Insulin-like growth factor I as a predictor of cortical bone mass in a long-term study of ovariectomized and estrogen-treated rats.

The relationship between serum insulin-like growth factor I (IGF-I) and cortical bone mass, formation and resorption and length of bone in a long-term experiment on intact, ovariectomized and estrogen-treated/substituted rats was studied by using multiple linear regression analysis. The study comprised intact rats killed at 2, 6, 9, 12, 15, and 24 months of age, rats ovariectomized 6 months old and killed at 9, 12, 15, and 24 months of age, and intact and ovariectomized rats treated with a low dose of estrogen for 8 months before they were killed at 24 months of age. Serum IGF-I, bone length and total, subperiosteal and subendocortical bone mass in mid-diaphyseal cross sections of the femur were determined.

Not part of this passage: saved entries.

(** The loop of [client_flush_tx_tls].  After a complete message the head of
    the list becomes the [next_data] of the dequeued node. *)
Fixpoint flush_tls_loop (fuel : nat) (script : list tx_event) (now : Z)
    (send_data : option loc) (f : flush_tls) : outcome (Z * flush_tls) :=
  let c := ft_client f in
  match send_data with
  | None =>
      let e := (epoll_mod (ft_epoll f) EPOLLIN (fd c)).2 in
      Ret (0, FlushTls (set_last_active_ms now c) (ft_heap f) e (ft_wire f))
  | Some l =>
      match fuel with
      | O => Undef
      | S fuel =>
          x ← load (ft_heap f) (Some l);
          d ← read_at (data x) (offset x) (len x - offset x);
          let '(ret, wire, script) := send_data_to_client_tls script d in
          let out := ft_wire f ++ wire in
          if ((ret =? -1) || (ret =? 0))%bool then
            h ← free (ft_heap f) (Some l);
            Ret (if ret =? 0 then 2 else -1, FlushTls c h (ft_epoll f) out)
          else if ((ret =? -2) || (ret =? -3))%bool then
            let e := (if ret =? -2
                      then epoll_mod (ft_epoll f) (Z.lor EPOLLIN EPOLLOUT) (fd c)
                      else epoll_mod (ft_epoll f) EPOLLIN (fd c)).2 in
            Ret (1, FlushTls c (ft_heap f) e out)
          else
            let x := set_offset (offset x + ret) x in
            let h := <[l := x]> (ft_heap f) in
            let c := set_bytes_need_to_send (u64 (bytes_need_to_send c - ret)) c in
            let c := set_last_active_ms now c in
            if offset x <? len x then
              let e := (epoll_mod (ft_epoll f) (Z.lor EPOLLIN EPOLLOUT) (fd c)).2 in
              Ret (1, FlushTls c h e out)
            else
              let c := set_c_head (next_data x) c in
              let c := if next_data x is None then set_c_tail None c else c in
              h ← free h (Some l);
              flush_tls_loop fuel script now (c_head c) (FlushTls c h (ft_epoll f) out)
      end
  end.

Definition client_flush_tx_tls (script : list tx_event) (now : Z) (c : client)
    (h : tx_heap) (e : epoll) : outcome (Z * flush_tls) :=
  match c_head c with
  | None => Ret (0, FlushTls c h e [])
  | Some _ =>
      '(send_data, c, h') ← dequeue_message c h;
      flush_tls_loop (size h) script now send_data (FlushTls c h' e [])
  end.

(** ** Responses, closing, tasks *)

Definition check_response_message (response : Queue.response) (c : client) : bool :=
  generation c =? Queue.r_generation response.
(* ===== verification/Server.v ===== *)
(** * The event loop's handlers (gateway/src/server.c)

    [server] is the struct of server.h together with the three heaps its
    queues live on and the kernel's interest list.  The receive path
    [client_read_message] is the state machine of one session: each iteration
    of its loop makes one [recv] (or [SSL_read]) call, answered by one element
    of a script, so the loop is structurally recursive on the script; the bytes
    not yet read stay in [stream]. *)
From Stdlib Require Import Floats.SpecFloat.
From S2P Require Import Prelude Socket Heap Fifo Crc Protocol RateLimit Queue Client.
Import Protocol Client.
Open Scope c_scope.

Module Server.

Record server := Server {
  clients : list client; tasks : Queue.task_queue; response : Queue.response_queue;
  shutdown : bool; event_count : Z; sv_epoll : epoll;
  txs : tx_heap; task_mem : Queue.task_heap; response_mem : Queue.response_heap }.
Definition set_clients (v : list client) (x : server) : server :=
  Server v (tasks x) (response x) (shutdown x) (event_count x) (sv_epoll x) (txs x)
    (task_mem x) (response_mem x).
Definition set_tasks (v : Queue.task_queue) (x : server) : server :=
  Server (clients x) v (response x) (shutdown x) (event_count x) (sv_epoll x) (txs x)
    (task_mem x) (response_mem x).
Definition set_response (v : Queue.response_queue) (x : server) : server :=
  Server (clients x) (tasks x) v (shutdown x) (event_count x) (sv_epoll x) (txs x) (task_mem
    x) (response_mem x).
Definition set_shutdown (v : bool) (x : server) : server :=
  Server (clients x) (tasks x) (response x) v (event_count x) (sv_epoll x) (txs x) (task_mem
    x) (response_mem x).
Definition set_event_count (v : Z) (x : server) : server :=
  Server (clients x) (tasks x) (response x) (shutdown x) v (sv_epoll x) (txs x) (task_mem x)
    (response_mem x).
Definition set_sv_epoll (v : epoll) (x : server) : server :=
  Server (clients x) (tasks x) (response x) (shutdown x) (event_count x) v (txs x) (task_mem
    x) (response_mem x).
Definition set_txs (v : tx_heap) (x : server) : server :=
  Server (clients x) (tasks x) (response x) (shutdown x) (event_count x) (sv_epoll x) v
    (task_mem x) (response_mem x).
Definition set_task_mem (v : Queue.task_heap) (x : server) : server :=
  Server (clients x) (tasks x) (response x) (shutdown x) (event_count x) (sv_epoll x) (txs
    x) v (response_mem x).
Definition set_response_mem (v : Queue.response_heap) (x : server) : server :=
  Server (clients x) (tasks x) (response x) (shutdown x) (event_count x) (sv_epoll x) (txs
    x) (task_mem x) v.

Definition check_header (header : header_packet) : Z :=
  if negb (magic header =? PROTOCOL_MAGIC) then err_code_val ERR_BAD_MAGIC
  else if negb (version header =? PROTOCOL_VERSION) then err_code_val ERR_BAD_VERSION
  else if MAX_PAYLOAD <? h_length header then err_code_val ERR_PAYLOAD_TOO_LARGE
  else if (negb (h_type header =? MSG_ECHO) && negb (h_type header =? MSG_STATUS)
           && negb (h_type header =? MSG_GET_SENSOR)
           && negb (h_type header =? MSG_SET_ACTUATOR))%bool
  then err_code_val ERR_UNKNOWN_TYPE
  else 0.

Definition put_client (sv : server) (slot : nat) (c : client) : server :=
  set_clients (<[slot := c]> (clients sv)) sv.

(** [enqueue_message(client, packet, size); epoll_mod(.., EPOLLIN | EPOLLOUT, fd)] *)
Definition queue_packet (m : allocator) (sv : server) (slot : nat) (c : client)
    (packet : list Z) (size : Z) : outcome server :=
  '(_, c, h) ← enqueue_message m c (Some packet) size (txs sv);
  Ret (set_sv_epoll (epoll_mod (sv_epoll sv) (EPOLLIN .| EPOLLOUT) (fd c)).2
        (set_txs h (put_client sv slot c))).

Changes in the latter two variables, respectively, represent the net result of subperiosteal bone formation and subendocortical bone resorption. Multiple linear regression analysis showed that IGF-I was a positive determinant of cortical bone mass and subperiosteal bone formation. In aged rats, IGF-I was also a positive determinant of bone length, whereas IGF-I was not found to be a determinant of subendocortical bone resorption. The analyses showed that long-term treatment of aged rats with a low dose of estrogen had a dual effect on cortical bone by inhibiting subperiosteal formation and subendocortical resorption. The results revealed a relationship between endogenous circulating IGF-I and local anabolic actions of the growth factor in bones. Thus, IGF-I may be a valuable serum marker of cortical bone formation and length of long bones when considering estrogen-depleted and estrogen-treated rats.